Preheat the oven to 475 degrees and generously grease 6 jumbo muffin cups or ramekins.

In a large bowl, toss together the thawed hash browns, egg whites, salt, and pepper. Press 1/2 cup of the mixture into the bottom and sides of each muffin cup. You will want a few pieces to come up over the sides of the cups. Bake for 15 minutes.

For the Filling


  • 1 tablespoon olive oil
  • 1 cup mushrooms, diced
  • 1/2 sweet onion, diced
  • 1/2 red pepper, diced
  • 3/4 cup pepper jack or cheddar cheese
  • 6 large eggs
  • Salt and pepper to taste


While the cups are baking, heat the olive oil in a skillet over medium heat and cook the mushrooms, onions, and peppers until the onions are just translucent, then remove from heat.

Place a spoonful of the mushroom mixture into the bottom of each cup, then top with a sprinkle of cheese.
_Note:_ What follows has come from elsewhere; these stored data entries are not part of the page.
Lemma folders_only (X : dir → Prop) Y t (f : gmap dir folder → gmap dir folder) :
  (∀ d, ¬ X d → f (folders t) !! d = folders t !! d) → only X Y t (with_folders f t).
Proof. intros H. split; [done..|]. intros d Hd. left. by apply H. Qed.
Lemma put_only (X : dir → Prop) Y t d name data : X d → only X Y t (put d name data t).
Proof. intros H. apply folders_only. intros e He. rewrite lookup_alter_ne; [done|]. by intros <-. Qed.
Lemma manifests_only X (Y : string → Prop) t (f : gmap string string → gmap string string) :
  (∀ i, ¬ Y i → f (manifests t) !! i = manifests t !! i) → only X Y t (with_manifests f t).
Proof. intros H. split; [done|done|done|]. intros d _. by left. Qed.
Return to the oven for a few minutes to melt the cheese.

Crack an egg into each muffin cup, then return to the oven once more for 10 minutes, or until the whites of the eggs have set but the yolks are still runny.

Remove from the oven and allow to cool for 1 minute before gently loosening (a gentle twist can help) each cup with a rubber spatula. Top with additional salt and pepper to taste.